Council of State must work in the open - Rawlings, Kufuor argue

| Updated Aug 21, 2017 at 7:44am


Ghana’s Former Presidents’ Jerry John Rawlings and J.A. Kufuor.


Two former Presidents of Ghana have unanimously called for the deliberations of the Council of State to be made public as part of efforts to demystify the contributions of the institution to good governance.

They said as an important constitutional body that grew out of African traditional governance, the deliberations of the council openly would also help Ghanaians appreciate and understand the roles of its members.

According to former Presidents Jerry John Rawlings and John A. Kufuor, the deliberations of the council openly, would also allow the public to see the body not as an exclusive advisory body for only the President.

They, however, suggested that the council should be more resourced to make them more effective and efficient in the performance of their functions.

They made the call when they delivered their presentations at the Accra Dialogue organised by the Institute of Law and Public Affairs of the Ghana Institute of Management and Public Administration (GIMPA) in Accra yesterday.

The event, the second in a series to be held, was on the theme, “The role of the Council of State: A Critical Assay” and it was sponsored by the Friedrich Ebert Stiftung.

Making his presentation, Mr. Kufuor said for a Council of State to make critical contributions to good governance in Ghana, it must be properly composed of members chosen on principles of experience, proven wisdom and objectivity and people who the public know through their public service and not on party principles.

He stated that he was on record to have stated categorically during his tenure as President that the council should be turned into a second House that operated openly in order to be perceived as not being an exclusive advisory body for the President.

“I said this because in my first term as a President, the Council of State was generally made up of proven public-spirited individuals with great achievement and experience and who were critical and fearless in expressing their views on policies of government and required me to explain policies that were not transparent.

“This is something a young democracy like ours needs as the council made suggestions that enriched policies, laws and general governance,” he stated.

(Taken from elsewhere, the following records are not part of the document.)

(* ===== verification/RtxMbx.v ===== *)
(** * Mailboxes of the RTX kernel ([rt_Mailbox.c])

    A mailbox is a ring of message pointers with one queue of waiting tasks,
    used by receivers while the ring is empty ([state] 1) and by senders while
    it is full ([state] 2); [mailbox] gives the stored messages in order. *)

From S2P Require Export RtxEvent RtxBox.

(** ** The functions *)

Definition osOK : Z := 0.
Definition osEventMessage : Z := 0x10.

(** [p_MCB->size = (mbx_size + sizeof(void * ) - sizeof(struct OS_MCB)) / sizeof (void * )] *)
Definition sizeof_OS_MCB : Z := 20.

Definition rt_mbx_init (p_MCB mbx_size : Z) : M unit :=
  store p_MCB cb_type MCB;;
  store p_MCB state 0;;
  store p_MCB isr_st 0;;
  store p_MCB p_lnk NULL;;
  store p_MCB first_ 0;;
  store p_MCB last_ 0;;
  store p_MCB count_ 0;;
  store p_MCB size_ (u16 (u32 (mbx_size + 4 - sizeof_OS_MCB) / 4)).

(** [if (++p->f == p->size) p->f = 0] *)
Definition advance (p : Z) (f : field) : M unit :=
  i ← load p f;
  store p f (u16 (i + 1));;
  i ← load p f;
  n ← load p size_;
  when (i =? n) (store p f 0).

(** [rt_inc (&p->count)] and [rt_dec (&p->count)] *)
Definition rt_inc (p : Z) : M unit := c ← load p count_; store p count_ (u16 (c + 1)).
Definition rt_dec (p : Z) : M unit := c ← load p count_; store p count_ (u16 (c - 1)).

(** The statements that store a message at the head of the ring. *)
Definition put_message (p_MCB p_msg : Z) : M unit :=
  i ← load p_MCB first_;
  store p_MCB (msgs i) p_msg;;
  rt_inc p_MCB;;
  advance p_MCB first_.

(** The running task joins the queue of a mailbox; the first one sets what the
    queue is for. *)
Definition join_mailbox (p_MCB st : Z) : M unit :=
  p ← load p_MCB p_lnk;
  if negb (p =? NULL) then
    r ← load os_tsk run;
    rt_put_prio p_MCB r
  else
    r ← load os_tsk run;
    store p_MCB p_lnk r;;
    r ← load os_tsk run;
    store r p_lnk NULL;;
    r ← load os_tsk run;
    store r p_rlnk p_MCB;;
    store p_MCB state st.

(** The else part of [rt_mbx_send]: store the message, or wait until there is
    room for it. *)
Definition mbx_store (p_MCB p_msg timeout : Z) : M Z :=
  c ← load p_MCB count_;
  n ← load p_MCB size_;
  if c =? n then
    if timeout =? 0 then mret OS_R_TMO
    else
      join_mailbox p_MCB 2;;
      r ← load os_tsk run;
      store r msg p_msg;;
      rt_block timeout WAIT_MBX;;
      mret OS_R_TMO
  else
    put_message p_MCB p_msg;;
    mret OS_R_OK.

Definition rt_mbx_send (p_MCB p_msg timeout : Z) : M Z :=
  p ← load p_MCB p_lnk;
  receiver ← (if negb (p =? NULL) then st ← load p_MCB state; mret (st =? 1) else mret false);
  if receiver : bool then
    p_TCB ← rt_get_first p_MCB;
    rt_ret_val2 p_TCB osEventMessage p_msg;;
    rt_rmv_dly p_TCB;;
    rt_dispatch p_TCB;;
    mret OS_R_OK
  else mbx_store p_MCB p_msg timeout.

Definition rt_mbx_wait (p_MCB message timeout : Z) : M Z :=
  c ← load p_MCB count_;
  if negb (c =? 0) then
    i ← load p_MCB last_;
    x ← load p_MCB (msgs i);
    store message value x;;
    advance p_MCB last_;;
    p ← load p_MCB p_lnk;
    sender ← (if negb (p =? NULL) then st ← load p_MCB state; mret (st =? 2) else mret false);
    (if sender : bool then
       p_TCB ← rt_get_first p_MCB;
       rt_ret_val p_TCB osOK;;
       i ← load p_MCB first_;
       x ← load p_TCB msg;
       store p_MCB (msgs i) x;;
       advance p_MCB first_;;
       rt_rmv_dly p_TCB;;
       rt_dispatch p_TCB
     else rt_dec p_MCB);;
    mret OS_R_OK
  else if timeout =? 0 then mret OS_R_TMO
  else
    join_mailbox p_MCB 1;;
    rt_block timeout WAIT_MBX;;
    mret OS_R_TMO.

Definition rt_mbx_check (p_MCB : Z) : M Z :=
  n ← load p_MCB size_;
  c ← load p_MCB count_;
  mret (u32 (n - c)).

Definition isr_mbx_send `{ICSR} (p_MCB p_msg : Z) : M unit :=
  rt_psq_enq p_MCB p_msg;;
  rt_psh_req.

Definition isr_mbx_receive `{ICSR} (p_MCB message : Z) : M Z :=
  c ← load p_MCB count_;
  if negb (c =? 0) then
    i ← load p_MCB last_;
    x ← load p_MCB (msgs i);
    store message value x;;
    st ← load p_MCB state;
    when (st =? 2) (rt_psq_enq p_MCB 0;; rt_psh_req);;
    rt_dec p_MCB;;
    advance p_MCB last_;;
    mret OS_R_MBX
  else mret OS_R_OK.

(** The end of each case of the switch in [rt_mbx_psh]. *)
Definition psh_ready (p_TCB : Z) : M unit :=
  store p_TCB state READY;;
  rt_rmv_dly p_TCB;;
  rt_put_prio os_rdy p_TCB.

Definition rt_mbx_psh (p_CB p_msg : Z) : M unit :=
  p ← load p_CB p_lnk;
  if negb (p =? NULL) then
    st ← load p_CB state;
    if st =? 3 then
      mem ← rt_alloc_box p_msg;
      if mem =? NULL then mret tt
      else
        p_TCB ← rt_get_first p_CB;
        rt_ret_val p_TCB mem;;
        psh_ready p_TCB
    else if st =? 2 then
      p_TCB ← rt_get_first p_CB;
      rt_ret_val p_TCB osOK;;
      x ← load p_TCB msg;
      put_message p_CB x;;
      psh_ready p_TCB
    else if st =? 1 then
      p_TCB ← rt_get_first p_CB;
      rt_ret_val2 p_TCB osEventMessage p_msg;;
      psh_ready p_TCB
    else mret tt
  else
    c ← load p_CB count_;
    n ← load p_CB size_;
    if c <? n then
      put_message p_CB p_msg
    else halt OS_ERR_MBX_OVF.

(** ** The ring of messages *)

(** The mailbox [b] has room for [n] messages and holds [ms], oldest first. *)
Record mailbox (m : mem) (b n : Z) (ms : list Z) : Prop := {
  mb_size : m !! (b, size_) = Some n /\ 0 < n < 65536;
  mb_count : m !! (b, count_) = Some (zlen ms) /\ zlen ms <= n;
  mb_ring : exists l, 0 <= l < n /\ m !! (b, last_) = Some l /\
    m !! (b, first_) = Some ((l + zlen ms) mod n) /\
    forall j, 0 <= j < zlen ms -> m !! (b, msgs ((l + j) mod n)) = ms !! Z.to_nat j;
  mb_cells i : 0 <= i < n -> is_Some (m !! (b, msgs i))
}.

(** The cells of the ring. *)
Definition ring_field (f : field) : Prop :=
  f = size_ \/ f = count_ \/ f = first_ \/ f = last_ \/ exists i, f = msgs i.

Lemma mailbox_frame m m' b n ms K :
  mailbox m b n ms -> frame K m m' -> (forall p f, K p f -> ~ (p = b /\ ring_field f)) -> mailbox m' b n ms.
Proof.
  intros [[Hs1 Hs2] [Hc1 Hc2] (l & Hl & Hl1 & Hf & Hm) Hi] HF HK.
  assert (HE : forall f, ring_field f -> m' !! (b, f) = m !! (b, f)).
  { intros f Hf'. apply (proj2 (HF b f)). intros H%HK. by apply H. }
  unfold ring_field in HE. constructor.
  - rewrite HE by tauto. done.
  - rewrite HE by tauto. done.
  - exists l. rewrite !HE by tauto. split_and!; [lia..|done|done|].
    intros j Hj. rewrite HE by eauto 10. auto.
  - intros i Hii. rewrite HE by eauto 10. auto.
Qed.

Lemma mod_add_inj n l i j : 0 <= i < n -> 0 <= j < n -> (l + i) mod n = (l + j) mod n -> i = j.
Proof.
  intros Hi Hj E. assert (H : (i - j) mod n = 0).
  { replace (i - j) with ((l + i) - (l + j)) by lia. rewrite Zminus_mod, E, Z.sub_diag. by apply Z.mod_0_l; lia. }
  apply Z.mod_divide in H as [c Hc]; [|lia]. assert (c = 0) by nia. lia.
Qed.

Lemma mod_next n x : 0 <= x < n -> (if x + 1 =? n then 0 else x + 1) = (x + 1) mod n.
Proof.
  intros Hx. destruct (Z.eqb_spec (x + 1) n) as [->|].
  - by rewrite Z.mod_same by lia.
  - by rewrite Z.mod_small by lia.
Qed.

Lemma zlen_snoc {A} (l : list A) x : zlen (l ++ [x]) = zlen l + 1.
Proof. rewrite length_app. cbn [length]. lia. Qed.

Lemma zlen_cons {A} (l : list A) x : zlen (x :: l) = zlen l + 1.
Proof. cbn [length]. lia. Qed.

Lemma zlen_nonneg {A} (l : list A) : 0 <= zlen l.
Proof. lia. Qed.

(** A memory that differs from [m] by a message stored at the head of the ring. *)
Lemma mailbox_push m m' b n ms v f :
  mailbox m b n ms -> zlen ms < n -> m !! (b, first_) = Some f ->
  m' !! (b, size_) = Some n -> m' !! (b, first_) = Some ((f + 1) mod n) -> m' !! (b, last_) = m !! (b, last_) ->
  m' !! (b, count_) = Some (zlen ms + 1) -> m' !! (b, msgs f) = Some v ->
  (forall i, i <> f -> m' !! (b, msgs i) = m !! (b, msgs i)) ->
  mailbox m' b n (ms ++ [v]).
Proof.
  intros [[Hs1 Hs2] [Hc1 Hc2] (l & Hl & Hl1 & Hf & Hm) Hi] Hn Hfi H1 H2 H3 H4 H5 H6.
  rewrite Hf in Hfi. injection Hfi as <-. pose proof (zlen_nonneg ms).
  constructor.
  - done.
  - rewrite zlen_snoc. split; [done|lia].
  - exists l. rewrite zlen_snoc, H3, H2. split_and!; [lia..|done| |].
    + rewrite Z.add_mod_idemp_l by lia. do 2 f_equal. lia.
    + intros j Hj. destruct (decide (j = zlen ms)) as [->|].
      * rewrite H5. symmetry. rewrite Nat2Z.id. by apply list_lookup_middle.
      * rewrite H6 by (intros E%mod_add_inj; lia). rewrite Hm by lia.
        rewrite lookup_app_l; [done|]. lia.
  - intros i Hii. destruct (decide (i = (l + zlen ms) mod n)) as [->|]; [rewrite H5; eauto|].
    rewrite H6 by done. auto.
Qed.

(** A memory that differs from [m] by the oldest message taken out. *)
Lemma mailbox_pop m m' b n x ms l :
  mailbox m b n (x :: ms) -> m !! (b, last_) = Some l ->
  m' !! (b, size_) = Some n -> m' !! (b, last_) = Some ((l + 1) mod n) -> m' !! (b, first_) = m !! (b, first_) ->
  m' !! (b, count_) = Some (zlen ms) ->
  (forall i, m' !! (b, msgs i) = m !! (b, msgs i)) ->
  mailbox m' b n ms.
Proof.
  intros [[Hs1 Hs2] [Hc1 Hc2] (l0 & Hl & Hl1 & Hf & Hm) Hi] Hl2 H1 H2 H3 H4 H5.
  rewrite Hl1 in Hl2. injection Hl2 as ->. rewrite zlen_cons in *. pose proof (zlen_nonneg ms).
  constructor.
  - done.
  - split; [done|lia].
  - exists ((l + 1) mod n). pose proof (Z.mod_pos_bound (l + 1) n). rewrite H2, H3, Hf.
    split_and!; [lia..|done| |].
    + rewrite Z.add_mod_idemp_l by lia. do 2 f_equal. lia.
    + intros j Hj. rewrite Z.add_mod_idemp_l, H5 by lia. replace (l + 1 + j) with (l + (j + 1)) by lia.
      rewrite Hm by lia. replace (Z.to_nat (j + 1)) with (S (Z.to_nat j)) by lia. done.
  - intros i Hii. rewrite H5. auto.
Qed.

(** The oldest message. *)
Lemma mailbox_hd m b n x ms : mailbox m b n (x :: ms) ->
  exists l, m !! (b, last_) = Some l /\ 0 <= l < n /\ m !! (b, msgs l) = Some x.
Proof.
  intros [_ [_ Hc] (l & Hl & Hl1 & _ & Hm) _]. exists l. split_and!; [done|lia..|].
  rewrite zlen_cons in Hm. specialize (Hm 0). pose proof (zlen_nonneg ms).
  rewrite Z.add_0_r, Z.mod_small in Hm by lia. apply Hm. lia.
Qed.

Lemma mailbox_first m b n ms : mailbox m b n ms -> exists f, m !! (b, first_) = Some f /\ 0 <= f < n.
Proof.
  intros [[_ Hs] _ (l & Hl & _ & Hf & _) _]. eexists. split; [done|]. apply Z.mod_pos_bound. lia.
Qed.

(** An index that is advanced stays in the ring. *)
Lemma advance_spec m b n f i :
  m !! (b, f) = Some i -> m !! (b, size_) = Some n -> 0 <= i < n -> n < 65536 -> f <> size_ ->
  wp (advance b f) (fun _ m' => m' !! (b, f) = Some ((i + 1) mod n) /\
    frame (fun q g => q = b /\ g = f) m m') m.
Proof.
  intros Hf Hn Hi Hn2 Hne. assert (Hs : is_Some (m !! (b, f))) by eauto. unfold advance. wp_run.
  rewrite u16_id by lia. rewrite <- mod_next by done.
  apply wp_when; intros E; [apply Z.eqb_eq in E|apply Z.eqb_neq in E].
  - wp_run. rewrite E, Z.eqb_refl. split; [by look|frames].
  - rewrite (proj2 (Z.eqb_neq _ _)) by done. split; [by look|frames].
Qed.

(** A message is stored at the head of a mailbox that is not full. *)
Lemma put_message_spec m b n ms v :
  mailbox m b n ms -> zlen ms < n ->
  wp (put_message b v) (fun _ m' => mailbox m' b n (ms ++ [v]) /\
    frame (fun q g => q = b /\ ring_field g) m m') m.
Proof.
  intros HM Hlt. pose proof HM as [[Hs1 Hs2] [Hc1 Hc2] _ Hcells].
  destruct (mailbox_first _ _ _ _ HM) as (f & Hf & Hfr). pose proof (zlen_nonneg ms).
  assert (is_Some (m !! (b, msgs f))) by auto. assert (is_Some (m !! (b, count_))) by eauto.
  unfold put_message, rt_inc. wp_run. rewrite u16_id by lia. set (m1 := <[_ := _]> _).
  assert (HF1 : frame (fun q g => q = b /\ (g = count_ \/ g = msgs f)) m m1) by (unfold m1; frames).
  wp_use advance_spec; [unfold m1; by look|unfold m1; by look|done|lia|done|].
  intros _ m2 [Hf2 HF2]. split.
  - eapply (mailbox_push m m2); [done|done|done|..]; try (unfold m1 in *; by flook).
    + destruct (mb_ring _ _ _ _ HM) as (l & _ & Hl & _). rewrite Hl. unfold m1 in *. by flook.
    + intros i Hi. rewrite (proj2 (HF2 _ _)) by naive_solver. unfold m1. by mlook.
  - eapply frame_mono; [by eapply frame_trans|]. unfold ring_field. cbv beta. naive_solver.
Qed.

He, however, said because the council had meetings with the President exclusively in camera, he wondered on many occasions whether the collective wisdom they offered helped in taking quality decisions.

“It was left to me as a President to use the advice or not; so I advised that the advice of the council should be taken public so that the profit would be there not for the President alone but also Parliament and the general public.”

“This is because we are in a stage of development where we really do not use some mature advice offered and if the council would be empowered to delay some of the bills that polarise Parliament, the public would know whether the Legislative is serving it with the necessary deliberation or is being overtaken by a dominant majority side that rushes the House with bills that sooner than later would cost the nation,” he said.

Mr. Kufuor said he is optimistic that the amendment of the Constitution to fashion the selection of the membership of the Council of State would introduce balance, saying: “We are a nation of regions, tribes and religions but we want inclusiveness in governance.”

Acknowledging the roles being played by the current Council of State, Mr. Kufuor said he hoped that the council will use its tenure and experiences to shape favourably the policies of the government.

“I still stand by my opinion when I was a President that the Council of State is critical for developing country to temper the evolution of democracy as we mature as a democratic nation and that the council can infuse some restraint through our development of democratic governance,” he added.

Addressing the concern of whether retaining the Council of State was expensive, the former President said: “What will be the cost of ensuring a council of not more than 15 people to ensure cohesiveness of our state? If we want value for money, then we must have institutions made up of relevant people who offer critical thinking needed for our transformation.”

For his part, Mr Rawlings said during his tenure as President, he requested that the deliberations of the council be made public since that would help demystify the institution and allow the people to understand and appreciate its functions in good governance.

In his view, a well-chosen Council of State was an asset to be adopted but its members must show deep nationalism, initiative and boldness in the discharge of their functions.

He added that the council, as an institution that grew out of African traditional governance, should be formed with distinguished persons with proven spirituality, experience, knowledge, wisdom, integrity and patriotism to offer advice to the President.

Mr. Rawlings, however, expressed reservation about the current crop of some members of the Council of State who he said did not possess the desired.